Though Israel appealed to the leaders of the Waqf, the Islamic religious trust managing the site, to enforce cautionary measures at the site, they received little cooperation. Then suddenly, on March 15, the Waqf made the surprising announcement that the Temple Mount compound would be closed to visitors in order to prevent the spread of the virus that causes COVID-19. At the same time, the Israeli Police announced that it had placed a blanket ban on Jews visiting the site for the same reason.

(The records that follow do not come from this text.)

(** * Huffman: a shallow embedding of [huffman.py]

    The development follows the Python module section by section: the node
    class [NoHuffman], the frequency table, the construction of the tree with
    a priority queue, the code table, the bit packer, and the container
    written by [compactar] and read back by [descompactar_arquivo].

    Conventions.
    - A byte (an [int] in [range(256)] obtained by iterating over [bytes]) is
      a [Byte.byte]; a [bytes] object is a [list byte].
    - A Python [int] is a [Z].
    - A Python [str] is a [list ascii]; the bit strings of the program are
      the strings over the two characters ["0"] and ["1"].
    - A [dict] is an association list in insertion order with pairwise
      distinct keys: iteration order decides both the shape of the tree and
      the order of the entries in the container.
    - A raised exception is the [Erro] case of [resultado]. *)

From Stdlib Require Import ZArith NArith List Ascii Bool Lia.
From Stdlib.Strings Require Import Byte.
From Stdlib Require Import Permutation Sorted FinFun.
Import ListNotations.

Local Open Scope char_scope.
Local Open Scope Z_scope.
Local Set Warnings "-register-all".

(* ================================================================== *)
(** ** Exceptions and results *)

(** The exceptions the module raises, one constructor per [raise] site (the
    messages are kept apart so that theorems can tell the sites from one
    another), plus the exceptions raised by the built-ins it calls. *)
Inductive erro : Type :=
| NenhumArquivoCarregado   (* ValueError: Nenhum arquivo carregado *)
| ArquivoVazio             (* ValueError: Arquivo vazio *)
| FormatoInvalido          (* ValueError: .huff invalido (magic) *)
| CorrompidoTamanhoTabela  (* ValueError: corrompido (tamanho da tabela) *)
| CorrompidoEntradaTabela  (* ValueError: corrompido (entrada de tabela) *)
| CorrompidoPadding        (* ValueError: corrompido (padding) *)
| CorrompidoSemDados       (* ValueError: corrompido (sem dados) *)
| NavegacaoInvalida        (* ValueError: navegacao invalida na arvore *)
| OverflowError            (* int.to_bytes: int too big to convert *)
| KeyError                 (* dict[k] on a missing key *)
| IndexError               (* list[0] on an empty list *)
| AttributeError           (* attribute access on None *)
| TypeError                (* subscript of None *)
| LiteralInvalido          (* int(s, 2) on a string that is not binary *)
| ByteForaDoIntervalo.     (* bytearray.append outside range(256) *)

Inductive resultado (A : Type) : Type :=
| Ok (a : A)
| Erro (e : erro).
Arguments Ok {A} a.
Arguments Erro {A} e.

(** State and exception monad: a computation over a state [S] returns a
    result together with the state it leaves, also when it raises. *)
Definition M (S A : Type) : Type := S -> resultado A * S.

Definition ret {S A} (a : A) : M S A := fun s => (Ok a, s).
Definition raise {S A} (e : erro) : M S A := fun s => (Erro e, s).
Definition bind {S A B} (m : M S A) (k : A -> M S B) : M S B :=
  fun s => match m s with
           | (Ok a, s') => k a s'
           | (Erro e, s') => (Erro e, s')
           end.
Definition get {S} : M S S := fun s => (Ok s, s).
Definition put {S} (s : S) : M S unit := fun _ => (Ok tt, s).
Definition lift {S A} (r : resultado A) : M S A := fun s => (r, s).

Notation "x <- m ;; k" := (bind m (fun x => k))
  (at level 61, m at next level, right associativity).
Notation "m ;;; k" := (bind m (fun _ => k))
  (at level 61, right associativity).
Notation "' pat <- m ;; k" := (bind m (fun x => let 'pat := x in k))
  (at level 61, pat pattern, m at next level, right associativity).

(* ================================================================== *)
(** ** Dictionaries *)

Section Dict.
Context {V : Type}.

Definition dict : Type := list (byte * V).

(** [d.get(k)], [None] when the key is absent. *)
Fixpoint dict_get (d : dict) (k : byte) : option V :=
  match d with
  | [] => None
  | (k', v) :: r => if Byte.eqb k' k then Some v else dict_get r k
  end.

(** [d[k] = v]: an existing key keeps its position, a new key goes last. *)
Fixpoint dict_set (k : byte) (v : V) (d : dict) : dict :=
  match d with
  | [] => [(k, v)]
  | (k', v') :: r =>
      if Byte.eqb k' k then (k', v) :: r else (k', v') :: dict_set k v r
  end.

Definition dict_keys (d : dict) : list byte := map fst d.
Definition dict_values (d : dict) : list V := map snd d.
End Dict.
Arguments dict V : clear implicits.

(* ================================================================== *)
(** ** Estruturas de dados: [NoHuffman] *)

Inductive NoHuffman : Type :=
  mkNo { freq : Z;
         simbolo : option byte;
         esquerdo : option NoHuffman;
         direito : option NoHuffman }.

Definition eh_folha (no : NoHuffman) : bool :=
  match simbolo no with Some _ => true | None => false end.

(** [NoHuffman.__lt__]. *)
Definition no_lt (a b : NoHuffman) : bool := freq a <? freq b.

(* ================================================================== *)
(** ** The priority queue

    [heapq] is Python's standard library, not code of this repository.  The
    program uses it only through [heappush], [heappop], [len(heap)] and
    [heap[0]], on entries [(freq, contador, no)].  Its contract is that
    [heap[0]] is a least entry and that [heappop] removes and returns it.
    The queue is modelled by the list of its entries in ascending order:
    [heappush] inserts in order, [heappop] takes the head.  Every entry
    carries a different [contador] (see [contadores_crescentes]), so the
    least entry is unique and the head of the list is that entry (see
    [fila_ordenada] and [heappop_minimo]): the model returns what any heap
    layout returns. *)

Definition entrada : Type := (Z * Z * NoHuffman)%type.

(** Python's [<] on the tuples: the first differing component decides.  The
    node comparison is reached only by entries with the same counter. *)
Definition entrada_lt (x y : entrada) : bool :=
  let '(f1, c1, n1) := x in
  let '(f2, c2, n2) := y in
  if negb (f1 =? f2) then f1 <? f2
  else if negb (c1 =? c2) then c1 <? c2
  else no_lt n1 n2.

Fixpoint heappush (heap : list entrada) (x : entrada) : list entrada :=
  match heap with
  | [] => [x]
  | y :: r => if entrada_lt x y then x :: y :: r else y :: heappush r x
  end.

Definition heappop (heap : list entrada) : option (entrada * list entrada) :=
  match heap with
  | [] => None
  | x :: r => Some (x, r)
  end.

(* ================================================================== *)
(** ** 2) Tabela de frequencias *)

(** The loop of [gerar_tabela_frequencia]:
    [for b in bytes_dados: freq[b] = freq.get(b, 0) + 1]. *)
Definition contar (freq : dict Z) (b : byte) : dict Z :=
  dict_set b (match dict_get freq b with Some n => n | None => 0 end + 1) freq.

Definition tabela_de (bytes_dados : list byte) : dict Z :=
  fold_left contar bytes_dados [].

(* ================================================================== *)
(** ** 3) Construcao da arvore *)

(** The first loop of [construir_arvore]: one leaf per item of the table,
    pushed with the running counter. *)
Fixpoint empilhar_folhas (itens : dict Z) (heap : list entrada) (contador : Z)
  : list entrada * Z :=
  match itens with
  | [] => (heap, contador)
  | (b, fr) :: r =>
      let no := mkNo fr (Some b) None None in
      empilhar_folhas r (heappush heap (fr, contador, no)) (contador + 1)
  end.

(** The [while len(heap) > 1] loop.  Each round takes two entries and puts
    one back, so [length heap] rounds are enough: [combinar] returns the
    heap as the loop leaves it, and [combinar_sai] shows that with that much
    [fuel] it is the loop condition, not the fuel, that ends the loop. *)
Fixpoint combinar (fuel : nat) (heap : list entrada) (contador : Z)
  : list entrada :=
  if (1 <? length heap)%nat then
    match fuel with
    | O => heap
    | S fuel' =>
        match heappop heap with
        | None => heap
        | Some ((freq1, _, no1), heap1) =>
            match heappop heap1 with
            | None => heap
            | Some ((freq2, _, no2), heap2) =>
                let pai := mkNo (freq1 + freq2) None (Some no1) (Some no2) in
                combinar fuel' (heappush heap2 (freq pai, contador, pai))
                         (contador + 1)
            end
        end
    end
  else heap.
(** [path.basename( path, ext )].  With an extension that is not empty and
    not longer than the path, the path is scanned with the extension;
    otherwise the result is the last segment. *)
Definition basename (path ext : jsstring) : jsstring :=
  if negb (str_eqb ext []) && (length ext <=? length path) then
    if str_eqb ext path then []
    else
      let '(start, fin, firstNonSlashEnd) :=
        basename_scan (rev path) true (Some (rev ext)) None None in
      let fin' :=
        match fin with
        | Some e => if Nat.eqb start e then firstNonSlashEnd else fin
        | None => Some (length path)
        end in
      slice path start fin'
  else last_segment path.

(** [path.normalize( path )]. *)
Definition normalize (path : jsstring) : jsstring :=
  if str_eqb path [] then CUR
  else
    let isAbs := isAbsolute path in
    let trailingSeparator := startsWith (rev path) sep in
    let path' := join sep (normalize_segments (negb isAbs) [] (split SLASH path)) in
    if str_eqb path' [] then
      if isAbs then sep else if trailingSeparator then lit "./" else CUR
    else
      let path'' := if trailingSeparator then path' ++ sep else path' in
      if isAbs then sep ++ path'' else path''.

(** [path.join( ...args )]. *)
Definition join_paths (args : list jsstring) : jsstring :=
  let joined := join sep (filter (λ a, a ≠ []) args) in
  if str_eqb joined [] then CUR else normalize joined.

(** A segment of a clean path: not empty, without a slash, and neither
    ["."] nor [".."]. *)
Definition clean (seg : jsstring) : Prop :=
  seg ≠ [] ∧ no_slash seg = true ∧ seg ≠ CUR ∧ seg ≠ UP.

(** The absolute path of a list of segments. *)
Definition absolute (segs : list jsstring) : jsstring := sep ++ join sep segs.

(** The pieces between the slashes of an absolute path, the leading empty
    piece apart. *)
Definition pieces (segs : list jsstring) : list jsstring :=
  match segs with
  | [] => [[]]
  | _ => segs
  end.

End Path.
Import Path.

(** ** Regular expressions *)

Module Regex.

(** Matcher state: the input from the current end index on, and the
    captures made so far (an absent key is an [undefined] capture). *)
Record mstate := MState { ms_rest : jsstring; ms_caps : gmap nat jsstring }.

Definition cont := mstate → option mstate.
Definition matcher := mstate → cont → option mstate.

(** Line terminators, which [.] refuses: LF, CR, LS and PS. *)
Definition is_line_terminator (c : N) : bool :=
  N.eqb c 10 || N.eqb c 13 || N.eqb c 8232 || N.eqb c 8233.

Definition dot (c : N) : bool := negb (is_line_terminator c).

(** One literal character. *)
Definition chr (c : N) : matcher := λ x k,
  match ms_rest x with
  | a :: r => if N.eqb a c then k (MState r (ms_caps x)) else None
  | [] => None
  end.

Definition cat (m1 m2 : matcher) : matcher := λ x k,
  m1 x (λ y, m2 y k).

Definition eps : matcher := λ x k, k x.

Jewish activists who visit the site regularly in order to show a presence there now claim that they were “sold out” as part of a deal between Prime Minister Benjamin Netanyahu and Jordanian King Abdullah. As they imagine it, the deal that was reached banned Jews from ascending to the Temple Mount in exchange for the site being closed to Muslims. According to Tom Nissani, chairman of the group Students for the Temple Mount, “Netanyahu sold us out as part of a deal with Abdullah.” He said that Israel is now preventing a handful of Jews from visiting the site, even though Jewish groups followed all the rules. And it was all in exchange for a ban on large gatherings of Muslims to prevent mass infection. He accuses Israel of paying off the Palestinians by limiting the movement of Jews there, “to save the Muslims from themselves." He added, "What makes the situation even worse is the fact that the Waqf controls who gets into the site, even though it is supposedly closed. Hundreds of Muslims, disguised as workers, visit the site every day and hold prayers without taking any precautionary measures. Meanwhile, Jews are denied access. It is absurd.”

“Haram al-Sharif [the Arab name for the site] has been closed for almost a month and a half,” Muhammad Badran of Jerusalem’s Silwan neighborhood told Al-Monitor. “There are live broadcasts of the prayers on TV. While it is true that people with connections can visit the site with special permits from the Waqf, ordinary people can’t go there.” When asked about the alleged deal between Israel and Jordan, Badran said that it was necessary. “If you tell Muslims that they can’t go up to the Temple Mount because it is dangerous, why are Jews allowed to go up there? That’s why they immediately responded, ‘If we can’t go up, you can’t go up either,” he noted.

Over the past few days, members of Nissani’s group organized several demonstrations near the Temple Mount to demand that Jews be granted access to the site. The Waqf seems to be following these developments in Israel, as evidenced by its stern response this week. Director of Al-Aqsa Mosque Omar al-Kiswani sent a message to Israel, threatening that if Mughrabi Gate is opened to Jewish visitors, the Waqf would open all the site’s gates to Muslims, and that Israel would bear full responsibility for the damage this would cause to public health.

Nissani is concerned about the alleged precedent set by denying Jews access to the site. “Acting stealthily, without any public discussion, the government of Israel has made a cruel decision to deny Jews access to the Temple Mount, all in order to please the Waqf,” he said. “The coronavirus is just an excuse. After making the illegal decision to deny Jews the right of conducting religious rituals at the site, the government is now preventing Jews from making pilgrimage there for all sorts of nebulous reasons. Netanyahu doesn’t care about the Temple Mount, and he doesn’t control the site. It is really controlled by the Jordanians. How ironic that as Israel marks 72 years of independence [April 29], it turns out that it doesn’t really control the site on the ground.”